SOURCE INFORMATION –
===

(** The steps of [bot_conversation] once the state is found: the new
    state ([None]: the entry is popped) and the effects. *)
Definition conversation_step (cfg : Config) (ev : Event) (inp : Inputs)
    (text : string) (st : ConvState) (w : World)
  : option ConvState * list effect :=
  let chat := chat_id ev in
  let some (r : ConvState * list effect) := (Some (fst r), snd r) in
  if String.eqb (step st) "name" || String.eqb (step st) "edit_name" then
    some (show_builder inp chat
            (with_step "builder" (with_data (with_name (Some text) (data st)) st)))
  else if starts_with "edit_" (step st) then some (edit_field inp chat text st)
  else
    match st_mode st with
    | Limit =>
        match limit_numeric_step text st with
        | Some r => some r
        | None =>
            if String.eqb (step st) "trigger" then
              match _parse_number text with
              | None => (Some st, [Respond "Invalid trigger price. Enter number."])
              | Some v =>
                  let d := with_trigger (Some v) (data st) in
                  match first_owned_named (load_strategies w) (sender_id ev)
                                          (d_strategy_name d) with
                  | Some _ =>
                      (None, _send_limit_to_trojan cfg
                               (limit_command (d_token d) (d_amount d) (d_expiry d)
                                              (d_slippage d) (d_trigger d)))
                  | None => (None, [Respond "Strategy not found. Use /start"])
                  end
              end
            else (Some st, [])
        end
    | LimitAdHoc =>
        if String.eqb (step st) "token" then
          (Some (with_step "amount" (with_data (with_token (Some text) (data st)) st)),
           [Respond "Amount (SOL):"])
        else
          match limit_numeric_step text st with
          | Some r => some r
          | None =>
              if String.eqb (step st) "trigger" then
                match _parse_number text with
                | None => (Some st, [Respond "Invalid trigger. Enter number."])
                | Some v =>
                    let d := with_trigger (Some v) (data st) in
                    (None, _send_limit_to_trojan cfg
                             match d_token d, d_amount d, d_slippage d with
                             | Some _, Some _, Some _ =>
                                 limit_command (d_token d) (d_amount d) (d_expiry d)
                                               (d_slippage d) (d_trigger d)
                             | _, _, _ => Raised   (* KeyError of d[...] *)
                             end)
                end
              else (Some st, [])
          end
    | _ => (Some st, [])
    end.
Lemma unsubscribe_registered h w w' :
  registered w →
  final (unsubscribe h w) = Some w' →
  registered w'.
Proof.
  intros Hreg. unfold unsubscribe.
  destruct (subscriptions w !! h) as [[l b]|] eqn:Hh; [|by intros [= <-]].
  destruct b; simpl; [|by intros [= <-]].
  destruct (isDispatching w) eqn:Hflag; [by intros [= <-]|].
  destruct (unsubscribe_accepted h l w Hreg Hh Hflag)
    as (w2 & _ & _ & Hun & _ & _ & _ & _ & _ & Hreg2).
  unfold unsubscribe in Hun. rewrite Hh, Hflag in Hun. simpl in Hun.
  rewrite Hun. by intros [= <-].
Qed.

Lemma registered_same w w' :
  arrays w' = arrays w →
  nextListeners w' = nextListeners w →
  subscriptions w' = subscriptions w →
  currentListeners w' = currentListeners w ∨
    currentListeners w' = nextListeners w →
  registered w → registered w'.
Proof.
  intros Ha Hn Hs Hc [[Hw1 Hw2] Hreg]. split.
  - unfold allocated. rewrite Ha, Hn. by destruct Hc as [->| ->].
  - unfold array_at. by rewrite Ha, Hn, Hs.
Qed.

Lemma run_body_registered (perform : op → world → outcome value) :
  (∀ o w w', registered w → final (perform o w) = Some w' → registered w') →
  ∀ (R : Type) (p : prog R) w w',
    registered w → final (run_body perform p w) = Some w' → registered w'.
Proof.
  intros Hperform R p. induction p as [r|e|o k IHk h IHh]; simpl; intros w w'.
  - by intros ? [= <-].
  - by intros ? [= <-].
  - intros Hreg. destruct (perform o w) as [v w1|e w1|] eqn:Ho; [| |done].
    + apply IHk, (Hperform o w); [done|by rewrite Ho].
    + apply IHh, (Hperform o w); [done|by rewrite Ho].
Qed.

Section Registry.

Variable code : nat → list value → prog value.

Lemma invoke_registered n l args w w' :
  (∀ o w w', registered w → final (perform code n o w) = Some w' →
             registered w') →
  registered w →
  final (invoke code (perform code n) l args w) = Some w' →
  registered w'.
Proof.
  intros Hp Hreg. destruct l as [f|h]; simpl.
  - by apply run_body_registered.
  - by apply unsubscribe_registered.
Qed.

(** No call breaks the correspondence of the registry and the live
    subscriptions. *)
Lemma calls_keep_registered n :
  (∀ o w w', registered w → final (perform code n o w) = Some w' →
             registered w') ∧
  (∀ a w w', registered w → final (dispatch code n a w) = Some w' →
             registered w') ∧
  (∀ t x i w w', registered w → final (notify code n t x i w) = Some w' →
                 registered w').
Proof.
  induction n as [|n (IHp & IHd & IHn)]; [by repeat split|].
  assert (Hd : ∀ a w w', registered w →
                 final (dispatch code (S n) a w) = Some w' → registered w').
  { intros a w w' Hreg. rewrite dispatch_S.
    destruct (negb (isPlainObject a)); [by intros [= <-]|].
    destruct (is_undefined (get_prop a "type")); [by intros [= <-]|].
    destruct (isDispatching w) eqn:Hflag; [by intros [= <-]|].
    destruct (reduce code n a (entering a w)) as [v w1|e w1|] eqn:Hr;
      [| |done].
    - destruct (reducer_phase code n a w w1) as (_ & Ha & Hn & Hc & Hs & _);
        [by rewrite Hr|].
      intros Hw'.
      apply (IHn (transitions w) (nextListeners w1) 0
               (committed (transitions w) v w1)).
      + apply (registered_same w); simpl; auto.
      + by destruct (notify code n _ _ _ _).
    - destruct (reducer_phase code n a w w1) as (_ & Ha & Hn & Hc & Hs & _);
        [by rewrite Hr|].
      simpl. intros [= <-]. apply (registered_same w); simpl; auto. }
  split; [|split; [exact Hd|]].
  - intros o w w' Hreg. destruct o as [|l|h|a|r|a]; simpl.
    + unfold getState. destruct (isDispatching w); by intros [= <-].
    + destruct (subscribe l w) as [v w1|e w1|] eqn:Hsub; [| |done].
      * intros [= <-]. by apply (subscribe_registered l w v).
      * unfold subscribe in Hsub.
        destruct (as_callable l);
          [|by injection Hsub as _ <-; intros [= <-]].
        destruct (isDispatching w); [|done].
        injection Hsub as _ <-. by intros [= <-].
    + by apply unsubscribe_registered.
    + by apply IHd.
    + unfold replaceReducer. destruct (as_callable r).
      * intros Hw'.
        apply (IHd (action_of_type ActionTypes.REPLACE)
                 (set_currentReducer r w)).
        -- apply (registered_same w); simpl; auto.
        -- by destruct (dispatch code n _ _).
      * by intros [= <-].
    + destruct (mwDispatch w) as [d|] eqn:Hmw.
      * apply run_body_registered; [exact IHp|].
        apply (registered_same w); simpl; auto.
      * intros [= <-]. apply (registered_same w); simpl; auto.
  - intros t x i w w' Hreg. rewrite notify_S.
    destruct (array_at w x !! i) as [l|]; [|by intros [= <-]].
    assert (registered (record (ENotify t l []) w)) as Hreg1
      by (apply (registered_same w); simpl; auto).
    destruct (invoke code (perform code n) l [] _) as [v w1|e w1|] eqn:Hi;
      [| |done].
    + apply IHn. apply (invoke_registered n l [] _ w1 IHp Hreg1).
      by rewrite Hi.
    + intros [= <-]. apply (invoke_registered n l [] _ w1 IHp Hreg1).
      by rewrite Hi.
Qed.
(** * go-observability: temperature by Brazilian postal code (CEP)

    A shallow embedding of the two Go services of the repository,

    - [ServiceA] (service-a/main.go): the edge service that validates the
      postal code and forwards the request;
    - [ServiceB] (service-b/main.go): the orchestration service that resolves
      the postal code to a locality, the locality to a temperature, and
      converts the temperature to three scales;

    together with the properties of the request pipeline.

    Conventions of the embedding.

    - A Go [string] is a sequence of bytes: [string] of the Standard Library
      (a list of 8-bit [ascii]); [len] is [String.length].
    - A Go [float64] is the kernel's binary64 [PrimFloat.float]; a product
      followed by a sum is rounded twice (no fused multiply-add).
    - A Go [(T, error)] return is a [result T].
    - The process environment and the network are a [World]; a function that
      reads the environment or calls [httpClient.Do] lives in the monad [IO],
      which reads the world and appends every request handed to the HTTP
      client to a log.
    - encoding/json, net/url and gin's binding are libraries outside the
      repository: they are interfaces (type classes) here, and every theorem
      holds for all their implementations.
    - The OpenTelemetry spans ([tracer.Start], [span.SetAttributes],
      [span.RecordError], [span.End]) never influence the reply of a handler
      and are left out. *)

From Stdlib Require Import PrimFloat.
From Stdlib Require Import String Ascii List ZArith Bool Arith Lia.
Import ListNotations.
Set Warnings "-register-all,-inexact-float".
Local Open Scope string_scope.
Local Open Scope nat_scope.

===

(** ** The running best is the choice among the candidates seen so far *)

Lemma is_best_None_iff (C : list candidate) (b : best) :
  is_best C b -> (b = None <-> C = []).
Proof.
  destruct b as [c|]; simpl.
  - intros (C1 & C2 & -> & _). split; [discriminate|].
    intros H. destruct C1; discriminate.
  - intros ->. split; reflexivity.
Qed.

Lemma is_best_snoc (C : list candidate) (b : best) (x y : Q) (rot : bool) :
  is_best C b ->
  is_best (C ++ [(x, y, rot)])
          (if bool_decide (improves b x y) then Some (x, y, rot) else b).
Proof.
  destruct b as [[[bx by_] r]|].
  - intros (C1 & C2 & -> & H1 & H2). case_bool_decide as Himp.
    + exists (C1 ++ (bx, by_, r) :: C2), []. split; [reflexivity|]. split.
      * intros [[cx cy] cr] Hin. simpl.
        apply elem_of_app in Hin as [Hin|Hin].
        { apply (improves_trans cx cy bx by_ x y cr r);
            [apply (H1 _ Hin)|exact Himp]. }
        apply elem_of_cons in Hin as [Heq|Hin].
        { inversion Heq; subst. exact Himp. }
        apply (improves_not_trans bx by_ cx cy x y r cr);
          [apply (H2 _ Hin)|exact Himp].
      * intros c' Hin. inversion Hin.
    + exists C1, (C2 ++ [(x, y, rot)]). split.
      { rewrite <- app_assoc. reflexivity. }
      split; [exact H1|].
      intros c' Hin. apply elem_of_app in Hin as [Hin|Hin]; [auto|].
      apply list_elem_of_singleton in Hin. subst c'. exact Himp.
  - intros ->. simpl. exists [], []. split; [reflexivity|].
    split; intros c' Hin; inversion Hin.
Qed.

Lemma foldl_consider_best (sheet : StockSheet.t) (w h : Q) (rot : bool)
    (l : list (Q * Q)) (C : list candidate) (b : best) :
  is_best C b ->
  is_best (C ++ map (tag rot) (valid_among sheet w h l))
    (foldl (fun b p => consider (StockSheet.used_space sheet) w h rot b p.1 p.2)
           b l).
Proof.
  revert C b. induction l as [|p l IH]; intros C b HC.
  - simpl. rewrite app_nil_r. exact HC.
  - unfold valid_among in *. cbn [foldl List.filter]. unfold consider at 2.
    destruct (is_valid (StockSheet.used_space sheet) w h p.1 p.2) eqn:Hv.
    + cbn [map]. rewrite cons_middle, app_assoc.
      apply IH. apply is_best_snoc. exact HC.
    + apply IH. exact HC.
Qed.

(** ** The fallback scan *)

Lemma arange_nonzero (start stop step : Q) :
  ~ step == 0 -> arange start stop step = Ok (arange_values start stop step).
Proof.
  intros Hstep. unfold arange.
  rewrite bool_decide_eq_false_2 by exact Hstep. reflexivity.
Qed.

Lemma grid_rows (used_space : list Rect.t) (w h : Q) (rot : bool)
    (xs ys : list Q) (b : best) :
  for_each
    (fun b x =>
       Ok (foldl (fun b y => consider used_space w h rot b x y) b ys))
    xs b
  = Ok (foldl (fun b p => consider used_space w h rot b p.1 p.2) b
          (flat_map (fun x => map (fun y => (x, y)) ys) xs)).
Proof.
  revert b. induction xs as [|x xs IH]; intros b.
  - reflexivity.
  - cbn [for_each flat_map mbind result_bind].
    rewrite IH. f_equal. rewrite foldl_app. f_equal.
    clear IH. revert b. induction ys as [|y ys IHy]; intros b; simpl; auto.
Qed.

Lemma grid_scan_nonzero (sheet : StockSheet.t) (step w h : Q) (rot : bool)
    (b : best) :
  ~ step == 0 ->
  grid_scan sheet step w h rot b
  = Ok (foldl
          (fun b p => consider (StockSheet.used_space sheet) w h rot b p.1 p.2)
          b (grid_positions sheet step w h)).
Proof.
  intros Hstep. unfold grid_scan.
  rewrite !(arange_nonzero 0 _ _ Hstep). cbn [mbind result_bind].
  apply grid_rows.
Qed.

===

TASK – Reply with nothing but the number of lines in the listing that include "span".

TASK RESULT – 2